Darrick ścisnął boleśnie jej nadgarstek aby nie pozwolić na zerwanie artefaktu. Oczy zabłysły mu złowrogo. Zza jej koszuli dobiegł go mocny błysk odpowiadający na jego własny. Na krótką chwilę karczmę zalało intensywne światło. Kilku bywalców krzyknęło gniewnie ale zaraz zamilkło i mamrotało tylko pod nosami. W końcu incydent był krótki a każdy wiedział, ze z Frostem lepiej nie zadzierać.
- Puść. - wysyczał.
Mir była wpatrzona w kryształ który w końcu się uspokoił. Drżał tylko nieco i wysyłał pulsujące światło jakby reagował na bliskość jej artefaktu. Nimfa puściła a Frost odetchnął z ulgą i schował kamień.
- Nigdy więcej tak nie rób. Jasne? - syknął. - Obetnę ci rękę następnym razem.
Zacisnęła usta w prostą linię.
- Nie jestem twoim wrogiem.
Wychylił do dna kufel i kiwnął głową, już całkowicie spokojny.
- Chodźmy. Tu jest za dużo chętnych uszu i oczu. I tak już będą gadać na całe miasto. - chwycił ją za nadgarstek i poprowadził do schodów.
Drogę zaszedł mu towarzysz, ten z krwią lodowych olbrzymów.
- Co to za cyrk? Teraz z nią trzymasz?
Darrick uśmiechnął się paskudnie i dotknął rękojeści miecza.
- Jasne. A co myślałeś? To moja zaginiona siostrzyczka która uciekła z jakimś hultajem kilka lat temu.
Mir omal się nie zachłysnęła. Olbrzym zmierzył ją uważnym wzrokiem.
- Właściwie. Podobni nawet jesteście.
Frost objął ją mocno i przyciągnął do siebie. Wyglądało to tak jakby stłumiła przekleństwo i chęć dania mu w twarz.
- Co nie? A teraz spadaj. Mamy wiele do obgadania.
- Mmm jak chcesz Frost.
Wskazał jej głową schody i ruszył przodem. Nie miała wielkiego wyboru. Tym bardziej, że każdy w karczmie spoglądał na nią jakoś dziwnie. Westchnęła i poszła za nim. Pokój wydawał się żałośnie mały i ciemny. Jakby cały kurz świata zdecydował się tu osiąść na stałe. Zakasłała a mężczyzna zamknął drzwi i otworzył okno. Zaduch był paskudny.
- Ohydne miejsce. - wyszeptała.
Shang unosił się delikatnie nad jej prawym ramieniem i czujnie spoglądał we wszystkich kierunkach.

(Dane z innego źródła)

(** [j] failures below the budget are [j] turns of the loop. *)
Lemma retryExpLoop_failures {S : Type} (fn : S -> option error * S)
  (tries : Z) (j : nat) :
  tries <= maxUint ->
  forall (fuel : nat) (try : Z) (s : S),
    0 <= try -> try + Z.of_nat j <= tries ->
    (forall i, (i < j)%nat -> errAt fn i s <> None) ->
    retryExpLoop (j + fuel) fn tries try s
    = retryExpLoop fuel fn tries (try + Z.of_nat j) (after fn j s).
Proof.
  intros Hmax. induction j as [|j IH]; intros fuel try s Htry Hle Hfail.
  - cbn [Nat.add after]. f_equal. cbn. lia.
  - cbn [Nat.add retryExpLoop].
    pose proof (Hfail 0%nat ltac:(lia)) as H0. unfold errAt in H0.
    cbn [after] in H0 |- *.
    destruct (fn s) as [err s1] eqn:Efn. cbn [fst snd] in *.
    destruct err as [e|]; [|congruence].
    rewrite uintSucc_small by lia.
    rewrite gtb_false by lia.
    rewrite IH.
    + f_equal. lia.
    + lia.
    + lia.
    + intros i Hi. specialize (Hfail (Datatypes.S i) ltac:(lia)).
      rewrite errAt_succ, Efn in Hfail. exact Hfail.
Qed.

(** An operation that keeps failing is invoked [tries + 1] times and its
    last error is returned, for a budget below the largest [uint]. *)
Lemma retryExp_exhausts {S : Type} (fn : S -> option error * S)
  (tries : Z) (s : S) (fuel : nat) :
  0 <= tries < maxUint ->
  (forall i, (i <= Z.to_nat tries)%nat -> errAt fn i s <> None) ->
  (Z.to_nat tries < fuel)%nat ->
  exists e,
    errAt fn (Z.to_nat tries) s = Some e
    /\ retryExp fuel fn tries s
       = Some (Some e, after fn (Datatypes.S (Z.to_nat tries)) s).
Proof.
  intros Ht Hfail Hfuel.
  set (n := Z.to_nat tries) in *.
  destruct (errAt fn n s) as [e|] eqn:Ee;
    [|exfalso; apply (Hfail n); [lia | exact Ee]].
  exists e. split; [reflexivity|].
  unfold retryExp. change (uint 0) with 0.
  replace fuel with (n + Datatypes.S (fuel - Datatypes.S n))%nat by lia.
  rewrite retryExpLoop_failures; try lia.
  - cbn [retryExpLoop]. rewrite after_succ_r.
    unfold errAt in Ee.
    destruct (fn (after fn n s)) as [err s1]. cbn [fst snd] in *. subst err.
    replace (0 + Z.of_nat n) with tries by lia.
    rewrite uintSucc_small by lia.
    rewrite gtb_true by lia.
    reflexivity.
  - intros i Hi. apply Hfail. lia.
Qed.
(** [unlock_lock_edge]: thread 0 of [demo_mutex] unlocks the mutex at
    4096 at epoch 2, then thread 1 locks it. *)
Lemma unlock_lock_edge_witness :
  snd (MutexLock 2000 0 4096 (fst (MutexUnlock 1000 0 4096 demo_mutex))) = Ret tt
  /\ exists tq',
       tls (fst (MutexLock 2000 0 4096 (fst (MutexUnlock 1000 0 4096 demo_mutex))))
         !! 2000 = Some tq'
       /\ 2 <= clock_get (clock tq') 0.
Proof.
  assert (Hs : synctab (ctx demo_mutex) !! 4096 = Some (MutexVar 4096 true))
    by (vm_compute; reflexivity).
  assert (Hq : tls (fst (MutexUnlock 1000 0 4096 demo_mutex)) !! 2000
               = Some (state_at demo_mutex 2000))
    by (vm_compute; reflexivity).
  destruct (unlock_lock_edge demo_mutex 1000 2000 _ _ 0 0 4096 _
              demo_mutex_thread Hs eq_refl Hq)
    as (_ & A & tq' & B & _ & _ & _ & C).
  split; [exact A|]. exists tq'. split; [exact B|].
  assert (E : epoch_inc (fast_epoch (state_at demo_mutex 1000)) = 2)
    by (vm_compute; reflexivity).
  assert (T : fast_tid (state_at demo_mutex 1000) = 0)
    by (vm_compute; reflexivity).
  rewrite E, T in C. exact C.
Defined.

(** [MutexLock_creates]: thread 0 of [demo_main] locks the address 4096,
    where no mutex was created, and unlocks it. *)
Lemma MutexLock_creates_witness :
  snd (MutexLock 1000 0 4096 demo_main) = Ret tt
  /\ snd (MutexUnlock 1000 0 4096 (fst (MutexLock 1000 0 4096 demo_main))) = Ret tt.
Proof.
  assert (Hs : synctab (ctx demo_main) !! 4096 = None)
    by (vm_compute; reflexivity).
  assert (Hq : tls (fst (MutexLock 1000 0 4096 demo_main)) !! 1000
               = Some (state_at (fst (MutexLock 1000 0 4096 demo_main)) 1000))
    by (vm_compute; reflexivity).
  destruct (proj1 (MutexLock_creates demo_main 1000 _ 0 4096 demo_main_thread) Hs)
    as (A & _ & _ & B).
  split; [exact A|]. exact (proj1 (B 0 1000 _ Hq)).
Defined.


(** [other_threads_untouched]: a function entry of thread 0 leaves the
    state of thread 1, at address 2000, as it is. *)
Lemma other_threads_untouched_witness :
  tls (fst (FuncEntry 1000 4096 demo_two)) !! 2000 = tls demo_two !! 2000.
Proof.
  apply (other_threads_untouched (OpFuncEntry 1000 4096) demo_two 2000).
  cbn. discriminate.
Defined.


(** [status_transitions]: slot 1 of [demo_two] goes from Running to
    Finished when its thread finishes. *)
Lemma status_transitions_witness :
  status_step (status (context_at demo_two 1))
              (status (context_at demo_finished 1)) = true.
Proof.
  apply (status_transitions (OpThreadFinish 2000) demo_two 1).
  - intros p E. discriminate E.
  - exact demo_two_slot1.
  - vm_compute. reflexivity.
Defined.


(** [Shadow_fields] for a 4-byte write of thread 1 at epoch 5. *)
Lemma Shadow_fields_witness :
  Shadow_tid (mkShadow 1 5 0 3 true) = 1
  /\ Shadow_epoch (mkShadow 1 5 0 3 true) = 5
  /\ Shadow_addr1 (mkShadow 1 5 0 3 true) = 3
  /\ Shadow_write (mkShadow 1 5 0 3 true) = true.
Proof.
  assert (HT : 0 <= kTidBits) by (vm_compute; discriminate).
  assert (HC : 0 <= kClkBits) by (vm_compute; discriminate).
  destruct (Shadow_fields 1 5 0 3 true HT HC) as (A & B & _ & C & D & _).
  repeat split; assumption.
Defined.

Lemma demo_written_thread1 :
  tls demo_written !! 2000 = Some (state_at demo_written 2000).
Proof. vm_compute. reflexivity. Qed.

(** [MemoryAccess_fast_path]: thread 1 writes the 4 bytes at 8192 again,
    in [demo_written]. *)
Lemma MemoryAccess_fast_path_witness :
  snd (MemoryAccess 2000 710 8192 4 true demo_written) = Ret tt
  /\ shadow (fst (MemoryAccess 2000 710 8192 4 true demo_written))
     = shadow demo_written.
Proof.
  assert (HK : 0 < kShadowCnt) by (vm_compute; reflexivity).
  assert (Hs : slot_same (fast_tid (state_at demo_written 2000))
                 (fast_synch_epoch (state_at demo_written 2000))
                 (access_desc (state_at demo_written 2000) 8192 4 true) true
                 (LoadShadow (shadow demo_written)
                    (MemToShadow 8192 + MemoryAccess_off 8192 4 mod kShadowCnt))
               = true)
    by (vm_compute; reflexivity).
  destruct (MemoryAccess_fast_path demo_written 2000 _ 710 8192 4 true
              demo_written_thread1 HK Hs) as (A & B & _).
  split; [exact A|exact B].
Defined.

Lemma demo_two_cell_empty j :
  0 <= j < kShadowCnt -> LoadShadow (shadow demo_two) (MemToShadow 8192 + j) = 0.
Proof.
  intros _. assert (E : shadow demo_two = ∅) by (vm_compute; reflexivity).
  rewrite E. unfold LoadShadow. now rewrite lookup_empty.
Qed.

(** [MemoryAccess_empty_cell]: the first write to the word at 8192, by
    thread 1 of [demo_two]. *)
Lemma MemoryAccess_empty_cell_witness :
  snd (MemoryAccess 2000 700 8192 4 true demo_two) = Ret tt
  /\ races (fst (MemoryAccess 2000 700 8192 4 true demo_two)) = races demo_two.
Proof.
  assert (HK : 0 < kShadowCnt) by (vm_compute; reflexivity).
  destruct (MemoryAccess_empty_cell demo_two 2000 _ 700 8192 4 true
              demo_two_thread1 HK demo_two_cell_empty) as (A & B & _).
  split; [exact A|exact B].
Defined.

(** [access_desc_fields]: 4 bytes at 8198 reach beyond the word; the
    descriptor covers the bytes 6 and 7. *)
Lemma access_desc_fields_witness :
  Shadow_addr0 (access_desc (state_at demo_two 2000) 8198 4 true) = 6
  /\ Shadow_addr1 (access_desc (state_at demo_two 2000) 8198 4 true) = 7.
Proof.
  assert (HT : 0 <= kTidBits) by (vm_compute; discriminate).
  assert (HC : 0 <= kClkBits) by (vm_compute; discriminate).
  destruct (access_desc_fields (state_at demo_two 2000) 8198 4 true HT HC
              ltac:(lia)) as (_ & _ & _ & A & B & _).
  split; [exact A|exact B].
Defined.

(** [MemoryAccess_repeat]: thread 1 of [demo_two] writes the 4 bytes at
    8192 twice. *)
Lemma MemoryAccess_repeat_witness :
  snd (MemoryAccess 2000 710 8192 4 true
         (fst (MemoryAccess 2000 700 8192 4 true demo_two))) = Ret tt
  /\ races (fst (MemoryAccess 2000 710 8192 4 true
                   (fst (MemoryAccess 2000 700 8192 4 true demo_two))))
     = races demo_two.
Proof.
  assert (HK : 0 < kShadowCnt) by (vm_compute; reflexivity).
  assert (HT : 0 <= kTidBits) by (vm_compute; discriminate).
  assert (HC : 0 <= kClkBits) by (vm_compute; discriminate).
  assert (Ht : 0 <= fast_tid (state_at demo_two 2000) < 2 ^ kTidBits)
    by (vm_compute; split; [discriminate|reflexivity]).
  assert (Hf : fast_synch_epoch (state_at demo_two 2000)
               <= epoch_inc (fast_epoch (state_at demo_two 2000)))
    by (vm_compute; discriminate).
  assert (Hn : epoch_inc (fast_epoch (state_at demo_two 2000)) <> 0)
    by (vm_compute; discriminate).
  destruct (MemoryAccess_repeat demo_two 2000 _ 700 710 8192 4 true
              demo_two_thread1 HK HT HC ltac:(lia) Ht Hf Hn demo_two_cell_empty)
    as (A & _ & B & _).
  split; [exact A|exact B].
Defined.

Lemma demo_part_thread : tls demo_part !! 1000 = Some (state_at demo_part 1000).
Proof. vm_compute. reflexivity. Qed.

(** [RestoreStack_reads_first_partition] in [demo_part]: with the event
    at ring index 128, the first of partition 1, wiped, the result for
    epoch 129 is the same. *)
Lemma RestoreStack_reads_first_partition_witness :
  let t := state_at demo_part 1000 in
  let t' := set_trace t (mkTrace (headers (trace t))
                                 (<[128 := 0]> (events (trace t)))) in
  snd (RestoreStack 0 129 (replicate 4 None) 4
         (set_tls demo_part (<[1000 := t']> (tls demo_part))))
  = snd (RestoreStack 0 129 (replicate 4 None) 4 demo_part).
Proof.
  assert (HP : 0 < kTracePartSize) by (vm_compute; reflexivity).
  assert (HS : kTracePartSize = 128) by (vm_compute; reflexivity).
  apply (RestoreStack_reads_first_partition demo_part 1000 _ _ 0 129
           (replicate 4 None) 4 HP demo_part_thread).
  intros j Hj. rewrite lookup_insert_ne by lia. reflexivity.
Defined.


(** [RestoreStack_reverse_spec] on four frames: the outer two are
    exchanged, the middle two stay. *)
Lemma RestoreStack_reverse_spec_witness :
  exists st', RestoreStack_reverse 3 0 4 [Some 1; Some 2; Some 3; Some 4] = Some st'
    /\ zlookup st' 0 = Some (Some 4) /\ zlookup st' 1 = Some (Some 2).
Proof.
  destruct (proj1 (RestoreStack_reverse_spec [Some 1; Some 2; Some 3; Some 4] 4
                     ltac:(cbn; lia) ltac:(lia)) ltac:(lia))
    as (st' & E & _ & V).
  exists st'. split; [exact E|]. split; rewrite V; reflexivity.
Defined.

(** [RestoreStack_replay_call_stack] on the trace of [demo_part]: the
    ring indices 0 and 1 were never written, index 2 holds the entry at
    pc 4096 and index 3 the access at pc 800. *)
Lemma RestoreStack_replay_call_stack_witness :
  exists st', RestoreStack_replay (events (trace (state_at demo_part 1000))) 4 0 0
                                  (replicate 4 None)
              = Some (1, st')
    /\ holds_frames st' [4096; 800].
Proof.
  assert (Hc : call_stack (Z.of_nat (length (replicate 4 (@None Z))))
                 (ring_events (events (trace (state_at demo_part 1000))) 3 0) []
               = Some [4096])
    by (vm_compute; reflexivity).
  assert (Hm : Event_typ (default 0 (events (trace (state_at demo_part 1000))
                                       !! Z.of_nat 3))
               = EventType_code EventTypeMop)
    by (vm_compute; reflexivity).
  assert (Hp : Event_pc (default 0 (events (trace (state_at demo_part 1000))
                                      !! Z.of_nat 3)) = 800)
    by (vm_compute; reflexivity).
  destruct (RestoreStack_replay_call_stack _ 3 (replicate 4 None) [4096]
              ltac:(cbn; lia) Hc Hm ltac:(cbn; lia)) as (st' & E & _ & F).
  exists st'. split; [exact E|]. rewrite Hp in F. exact F.
Defined.
(** * qa_quiz_agent.py: a shallow embedding and its verified properties

    The program is one Streamlit script, re-executed from its first line on
    every user interaction.  What survives between two runs is the session
    store ([st.session_state]) and the history file [quiz_log.json].  The
    script is embedded as a computation in a state-and-exception monad over
    those two, with the outside world (credentials, the trivia service, the
    chat-completion service, the widgets' values) given as an [environment].*)

From Stdlib Require Import ZArith List String Ascii Bool Lia QArith.
From Stdlib Require Import Floats.SpecFloat.
Import ListNotations.
Local Open Scope string_scope.
Local Open Scope list_scope.
Local Open Scope Z_scope.

(** ** Python values *)

(** Binary64 parameters of Python's [float]. *)
Definition prec : Z := 53.
Definition emax : Z := 1024.

(** The values [json.load] and [response.json()] produce: [None], [bool],
    [int], [float], [str], [list] and [dict] with string keys.  A dict is kept
    as its items in insertion order, each key once. *)
#[warnings="-register-all"]
Inductive json : Type :=
| JNull
| JBool (b : bool)
| JInt (n : Z)
| JFloat (f : spec_float)
| JStr (s : string)
| JArr (items : list json)
| JObj (fields : list (string * json)).

(** The exceptions the script can run into. *)
Inductive exn : Type :=
| KeyError (key : string)
| TypeError
| IndexError
| AttributeError
| ZeroDivisionError
| OverflowError
| JSONDecodeError
| ExternalError (what : string).

(** What an expression evaluates to: a value or an exception. *)
Inductive result (A : Type) : Type :=
| Ok (a : A)
| Error (e : exn).

Arguments Ok {A} a.
Arguments Error {A} e.

(** How a piece of the script ends: normally, by an exception, or by one of
    Streamlit's two control-flow calls. *)
Inductive outcome (A : Type) : Type :=
| Return (a : A)
| Raise (e : exn)
| Stopped
| Rerun.

Arguments Return {A} a.
Arguments Raise {A} e.
Arguments Stopped {A}.
Arguments Rerun {A}.

Module Py.

(** [d[key]] on dict items. *)
Fixpoint lookup (key : string) (d : list (string * json)) : option json :=
  match d with
  | [] => None
  | (k, v) :: d' => if String.eqb k key then Some v else lookup key d'
  end.

(** [v[key]] for a string [key]: only a dict can be subscripted by one. *)
Definition getitem (v : json) (key : string) : result json :=
  match v with
  | JObj d => match lookup key d with
              | Some x => Ok x
              | None => Error (KeyError key)
              end
  | _ => Error TypeError
  end.

Fixpoint chars (s : string) : list json :=
  match s with
  | EmptyString => []
  | String c s' => JStr (String c EmptyString) :: chars s'
  end.

(** What [for item in v] ranges over: the elements of a list, the
    characters of a string, the keys of a dict; anything else is not
    iterable. *)
Definition iter (v : json) : result (list json) :=
  match v with
  | JArr l => Ok l
  | JStr s => Ok (chars s)
  | JObj d => Ok (map (fun kv => JStr (fst kv)) d)
  | _ => Error TypeError
  end.

(** [v + [x]]: list concatenation; every other left operand among the JSON
    values rejects a list as right operand. *)
Definition add_list (v : json) (l : list json) : result (list json) :=
  match v with
  | JArr l0 => Ok (l0 ++ l)
  | _ => Error TypeError
  end.

(** [l[i]] on a list, with Python's negative indices. *)
Definition index {A : Type} (l : list A) (i : Z) : result A :=
  let n := Z.of_nat (List.length l) in
  let j := if i <? 0 then i + n else i in
  if (0 <=? j) && (j <? n)
  then match nth_error l (Z.to_nat j) with
       | Some x => Ok x
       | None => Error IndexError
       end
  else Error IndexError.

(** The exact value of an [int] against a [float], as [==] compares them. *)
Definition int_eqb_float (n : Z) (f : spec_float) : bool :=
  match f with
  | S754_zero _ => n =? 0
  | S754_finite s m e =>
      let v := if s then Z.neg m else Z.pos m in
      if 0 <=? e then n =? v * 2 ^ e else n * 2 ^ (- e) =? v
  | _ => false
  end.

Definition bool_int (b : bool) : Z := if b then 1 else 0.

(** [a == b] on JSON values: numbers (with [bool] a subtype of [int])
    compare by value, strings and lists structurally, dicts as maps. *)
Fixpoint eqb (a b : json) {struct a} : bool :=
  match a, b with
  | JNull, JNull => true
  | JBool x, JBool y => Bool.eqb x y
  | JBool x, JInt n => bool_int x =? n
  | JInt n, JBool x => n =? bool_int x
  | JBool x, JFloat f => int_eqb_float (bool_int x) f
  | JFloat f, JBool x => int_eqb_float (bool_int x) f
  | JInt m, JInt n => m =? n
  | JInt n, JFloat f => int_eqb_float n f
  | JFloat f, JInt n => int_eqb_float n f
  | JFloat f, JFloat g => SFeqb f g
  | JStr s, JStr t => String.eqb s t
  | JArr l, JArr l' =>
      (fix all2 (l : list json) (l' : list json) {struct l} : bool :=
         match l, l' with
         | [], [] => true
         | x :: r, y :: r' => eqb x y && all2 r r'
         | _, _ => false
         end) l l'
  | JObj d, JObj d' =>
      (List.length d =? List.length d')%nat &&
      (fix all (d : list (string * json)) {struct d} : bool :=
         match d with
         | [] => true
         | (k, v) :: r =>
             match lookup k d' with
             | Some v' => eqb v v' && all r
             | None => false
             end
         end) d
  | _, _ => false
  end.

(** Truth value of a JSON value, as [if v], [not v] and [a or b] test it. *)
Definition truthy (v : json) : bool :=
  match v with
  | JNull => false
  | JBool b => b
  | JInt n => negb (n =? 0)
  | JFloat (S754_zero _) => false
  | JFloat _ => true
  | JStr s => negb (String.eqb s "")
  | JArr l => negb (List.length l =? 0)%nat
  | JObj d => negb (List.length d =? 0)%nat
  end.

(** [a or b]. *)
Definition or_ (a b : json) : json :=
  if truthy a then a else b.

(** [int] to [float], exact for the small constants the script uses. *)
Definition float_of_int (n : Z) : spec_float :=
  binary_normalize prec emax n 0 false.

(** [a / b] on two [int]s: the quotient rounded once to the nearest
    [float]; a zero divisor and a quotient beyond the largest [float]
    raise. *)
Definition true_div (a b : Z) : result spec_float :=
  match a, b with
  | _, Z0 => Error ZeroDivisionError
  | Z0, Zpos _ => Ok (S754_zero false)
  | Z0, Zneg _ => Ok (S754_zero true)
  | Zpos p, Zpos q => 
      match SFdiv prec emax (S754_finite false p 0) (S754_finite false q 0) with
      | S754_infinity _ => Error OverflowError
      | f => Ok f
      end
  | Zpos p, Zneg q => 
      match SFdiv prec emax (S754_finite false p 0) (S754_finite true q 0) with
      | S754_infinity _ => Error OverflowError
      | f => Ok f
      end
  | Zneg p, Zpos q => 
      match SFdiv prec emax (S754_finite true p 0) (S754_finite false q 0) with
      | S754_infinity _ => Error OverflowError
      | f => Ok f
      end
  | Zneg p, Zneg q => 
      match SFdiv prec emax (S754_finite true p 0) (S754_finite true q 0) with
      | S754_infinity _ => Error OverflowError
      | f => Ok f
      end
  end.

(** [x * n] and [x / n] for a [float] [x] and an [int] constant [n]. *)
Definition mul_int (x : spec_float) (n : Z) : spec_float :=
  SFmul prec emax x (float_of_int n).

Definition div_int (x : spec_float) (n : Z) : spec_float :=
  SFdiv prec emax x (float_of_int n).

(** The integer a [float] is printed as under the format [.0f]: the
    nearest one, a tie going to the even one.  [None] for infinities and
    NaN, which print as words. *)
Definition round_half_even (x : spec_float) : option Z :=
  match x with
  | S754_zero _ => Some 0
  | S754_finite s m e =>
      let r :=
        if 0 <=? e then Z.pos m * 2 ^ e
        else
          let d := 2 ^ (- e) in
          let q := Z.pos m / d in
          let twice := 2 * (Z.pos m mod d) in
          if twice <? d then q
          else if d <? twice then q + 1
          else if Z.even q then q else q + 1 in
      Some (if s then - r else r)
  | _ => None
  end.

End Py.

(** Sequencing of fallible steps. *)
Definition obind {A B : Type} (o : result A) (k : A -> result B) : result B :=
  match o with
  | Ok a => k a
  | Error e => Error e
  end.

Notation "'let*' x ':=' c 'in' k" := (obind c (fun x => k))
  (at level 10, x name, c at level 100, k at level 200).

(** ** Questions *)

(** The dict [fetch_questions] builds for each trivia item. *)
Record Question : Type := {
  question : json;
  correct : json;
  options : list json;
  category : json;
  difficulty : json
}.

(** One turn of the loop of [fetch_questions]: the dict display, its entries
    evaluated in the order they are written. *)
Definition organize (item : json) : result Question :=
  let* q := Py.getitem item "question" in
  let* c := Py.getitem item "correct_answer" in
  let* wrong := Py.getitem item "incorrect_answers" in
  let* c' := Py.getitem item "correct_answer" in
  let* opts := Py.add_list wrong [c'] in
  let* cat := Py.getitem item "category" in
  let* dif := Py.getitem item "difficulty" in
  Ok {| question := q; correct := c; options := opts;
        category := cat; difficulty := dif |}.

(** The loop itself: [question_list] grows by one [append] per item, and the
    first failing item ends the call. *)
Fixpoint organize_all (items : list json) (question_list : list Question)
  : result (list Question) :=
  match items with
  | [] => Ok question_list
  | item :: rest =>
      let* q := organize item in
      organize_all rest (question_list ++ [q])
  end.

- Co nie? A to luksus podobno. Nie chcę wiedzieć co uchodzi za standard. - zaśmiał się i usiadł na rozklekotanym łóżku.
Wzbił tym nienaturalne ilości kurzu które gniewnie osiadły wszędzie wokół.
- Dobra siostrzyczko...
- Nie jestem twoją siostrą.
- No wiem. Ale cóż poradzić, że jestem ładniejszy.
Zaśmiał się widząc jej miną.
- No rozchmurz się nieco. Nikt nie chce cię zabić... na razie. - wyjął ostrze i zaczął się nim bawić. - Co cię sprowadza w to zapomniane przez Boga miejsce, z nieumarłym sługą na ramieniu?